** Supplied data follows **

Module remove_exact_example.
(** Three entries read off a damaged disk, the first overlapping the second:
    removing the first clears the second's flag and nothing else. *)
Definition entry (start n issues : Z) : Partition :=
  mkPartition (start * 512) (n * 512) (KindGpt type_guids.LINUX_FILESYSTEM 0) None
    (Some (pad 16 [start])) (Some start) issues (n * 512).
Definition damaged : PartitionSet :=
  mkSet TableGpt [entry 40 20 4; entry 50 20 5; entry 80 8 0] 1048576 (zeros 16) ∅
    GptWrite.geometry.canonical [].
Lemma remove_exact_witness : ∃ s', remove damaged (Uuid (pad 16 [40])) = Ok s' ∧
  partitions s' = [entry 50 20 1; entry 80 8 0] ∧
  ∃ b : bool, Some (entry 50 20 1) = Some (set_overlap_bit b (entry 50 20 5)) ∧
    (b = true ↔ clashes [(50, 69); (80, 87)] 0).
Proof.
  assert (Forall partition_typed (partitions damaged)) as Ht.
  { assert (∀ n, bytes_ok (pad 16 [n]) ↔ is_u8 n) as Hp.
    { intros n. unfold pad. split; [by intros [? _]%Forall_cons|intros; apply bytes_ok_app].
      - by apply Forall_singleton.
      - apply bytes_ok_zeros. }
    cbn [damaged partitions]. rewrite !Forall_cons. split_and!; [..|by apply Forall_nil];
      (constructor; try done; [split; [split; [done|by apply bytes_by_compute]|done]|
        split; [done|by apply Hp]]). }
  assert (Forall (λ p, 0 < p_length p ∧ p_start p + p_length p < 2 ^ 64) (partitions damaged)) as Hs.
  { cbn [damaged partitions]. rewrite !Forall_cons. split_and!; [done..|by apply Forall_nil]. }
  assert (ref_typed (Uuid (pad 16 [40]))) as Hr by exact I.
  assert (∃ s', remove damaged (Uuid (pad 16 [40])) = Ok s' ∧
    partitions s' = [entry 50 20 1; entry 80 8 0]) as (s' & Hrm & Hps)
    by (eexists; split; vm_compute; reflexivity).
  destruct (remove_exact damaged _ s' Hr Ht Hs Hrm) as (i & Hn & _ & _ & Hj).
  exists s'. split; [exact Hrm|]. split; [exact Hps|].
  assert (i = 0%nat) as ->.
  { destruct Hn as (p & Hp & _ & Hmin). destruct i as [|i]; [done|exfalso].
    exact (Hmin 0%nat (entry 40 20 4) (Nat.lt_0_succ i) eq_refl eq_refl). }
  specialize (Hj 0%nat (entry 50 20 5) eq_refl). rewrite Hps in Hj. exact Hj.
Defined.
End remove_exact_example.

(** C1: The planner, the writers and the prober agree.  A set reached by edits
    and commits from an empty one or from a probed disk, whose disk has a usable
    range, whose entries name real types (and, in an MBR, volumes) and whose
    preserved entries hold a GPT marker exactly when the table is a GPT (or are
    none), is committed on any writable device of the size it was planned for,
    for an MBR one with no GPT signature at LBA 1 (which the MBR writer leaves
    and the prober prefers); the commit gives every partition a slot, keeps those
    already recorded and takes the lowest free one for the others; and probing
    the device finds just those partitions in those slots. *)
Theorem session_round_trip {D} `{!BlockDevice D} `{!DeviceLaws D} `{!Crc32} `{!Crc32Laws}
    (s : PartitionSet) (d : D) :
  session (D:=D) s → names_types s → names_volumes s → lba0_ready s → (usable_range s).1 ≤ (usable_range s).2 →
  dev_ok d → is_writable d = true → size_bytes d = disk_size s →
  (table_kind s = TableMbr → bslice (image d) 512 520 ≠ Gpt.SIGNATURE) →
  ∃ d' slots parts, commit_mut s d = (d', Ok (record_slots s slots)) ∧
    assignment (partitions s) (slots_of s) (taken_slots s) slots ∧
    Probe.probe d' = Ok (table_kind s, parts) ∧
    parts ≡ₚ zip_with (shown s) (partitions s) slots ∧
    StronglySorted (λ p q, default 0 (p_slot p) < default 0 (p_slot q)) parts.
Proof. apply committed_reads. Qed.

Module session_round_trip_example.
Import Session Crc32Ieee.
Lemma blank_disk n : is_u64 n → ∃ d : MemDevice, dev_ok d ∧ is_writable d = true ∧ size_bytes d = n.
Proof.
  intros Hn. exists (Mem (zeros n) true).
  assert (zlen (zeros n) = n) as Hz by (apply zlen_zeros, Hn).
  split; [split; [apply bytes_ok_zeros|]|by split]. cbn. rewrite Hz. apply Hn.
Qed.
(** The probed MBR disk, less its boot partition, back onto itself. *)
Lemma edited_volumes : names_types Probed.edited ∧ names_volumes Probed.edited ∧ lba0_ready Probed.edited.
Proof.
  unfold names_types, names_volumes, lba0_ready, Probed.edited. cbn [partitions table_kind reserved].
  rewrite !Forall_singleton. split; [exact I|]. split; [intros _; by split|]. intros Hm. discriminate Hm.
Qed.
Lemma session_round_trip_witness :
  (∃ (d d' : MemDevice) slots parts,
    commit_mut g5 d = (d', Ok (record_slots g5 slots)) ∧ Probe.probe d' = Ok (TableGpt, parts) ∧
    parts ≡ₚ zip_with (shown g5) (partitions g5) slots) ∧
  ∃ d' slots parts,
    commit_mut Probed.edited Probed.disk = (d', Ok (record_slots Probed.edited slots)) ∧
    Probe.probe d' = Ok (TableMbr, parts) ∧
    parts ≡ₚ zip_with (shown Probed.edited) (partitions Probed.edited) slots.
Proof.
  split.
  2:{ destruct edited_volumes as (Hty & Hv & Hl).
      assert ((usable_range Probed.edited).1 ≤ (usable_range Probed.edited).2) as Hr by (vm_compute; discriminate).
      assert (bslice (image Probed.disk) 512 520 ≠ Gpt.SIGNATURE) as Hsig by (vm_compute; discriminate).
      destruct (session_round_trip Probed.edited Probed.disk Probed.session_edited Hty Hv Hl Hr
        Probed.probed_disk_ok eq_refl eq_refl (λ _, Hsig)) as (d' & slots & parts & Hc & _ & Hp & Hperm & _).
      exists d', slots, parts. exact (conj Hc (conj Hp Hperm)). }
  assert (is_u64 size) as Hu by (split; [discriminate|reflexivity]).
  assert (names_types g5) as Hty.
  { assert (map p_kind (partitions g5) = [KindGpt type_guids.EFI_SYSTEM 0; KindGpt type_guids.LINUX_SWAP 0])
      as Hk by (vm_compute; reflexivity).
    apply list.Forall_forall. intros p Hp. apply (list_elem_of_fmap_2 p_kind) in Hp.
    change (p_kind <$> partitions g5) with (map p_kind (partitions g5)) in Hp. rewrite Hk in Hp.
    apply elem_of_cons in Hp as [-> | ->%list_elem_of_singleton]; vm_compute; discriminate. }
  assert (table_kind g5 = TableGpt) as Hk by (vm_compute; reflexivity).
  assert (names_volumes g5) as Hv by (unfold names_volumes; rewrite Hk; discriminate).
  assert (lba0_ready g5) as Hl by (unfold lba0_ready; rewrite Hk; left; vm_compute; reflexivity).
  assert ((usable_range g5).1 ≤ (usable_range g5).2) as Hr by (vm_compute; discriminate).
  assert (disk_size g5 = size) as Hsz by (vm_compute; reflexivity).
  destruct (blank_disk size Hu) as (d & Hd & Hw & Hs). rewrite <- Hsz in Hs.
  assert (table_kind g5 = TableMbr → bslice (image d) 512 520 ≠ Gpt.SIGNATURE) as Hsig
    by (rewrite Hk; discriminate).
  destruct (session_round_trip g5 d session_g5 Hty Hv Hl Hr Hd Hw Hs Hsig)
    as (d' & slots & parts & Hc & _ & Hp & Hperm & _).
  exists d, d', slots, parts. rewrite Hk in Hp. split_and!; [exact Hc|exact Hp|exact Hperm].
Defined.
End session_round_trip_example.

** End of Supplied data **

## What you will do:
Look over the listing above. Pick out and copy every line that includes "discriminate".

## Written solution:
  rewrite !Forall_singleton. split; [exact I|]. split; [intros _; by split|]. intros Hm. discriminate Hm.
      assert ((usable_range Probed.edited).1 ≤ (usable_range Probed.edited).2) as Hr by (vm_compute; discriminate).
      assert (bslice (image Probed.disk) 512 520 ≠ Gpt.SIGNATURE) as Hsig by (vm_compute; discriminate).
  assert (is_u64 size) as Hu by (split; [discriminate|reflexivity]).
    apply elem_of_cons in Hp as [-> | ->%list_elem_of_singleton]; vm_compute; discriminate. }
  assert (names_volumes g5) as Hv by (unfold names_volumes; rewrite Hk; discriminate).
  assert ((usable_range g5).1 ≤ (usable_range g5).2) as Hr by (vm_compute; discriminate).
    by (rewrite Hk; discriminate).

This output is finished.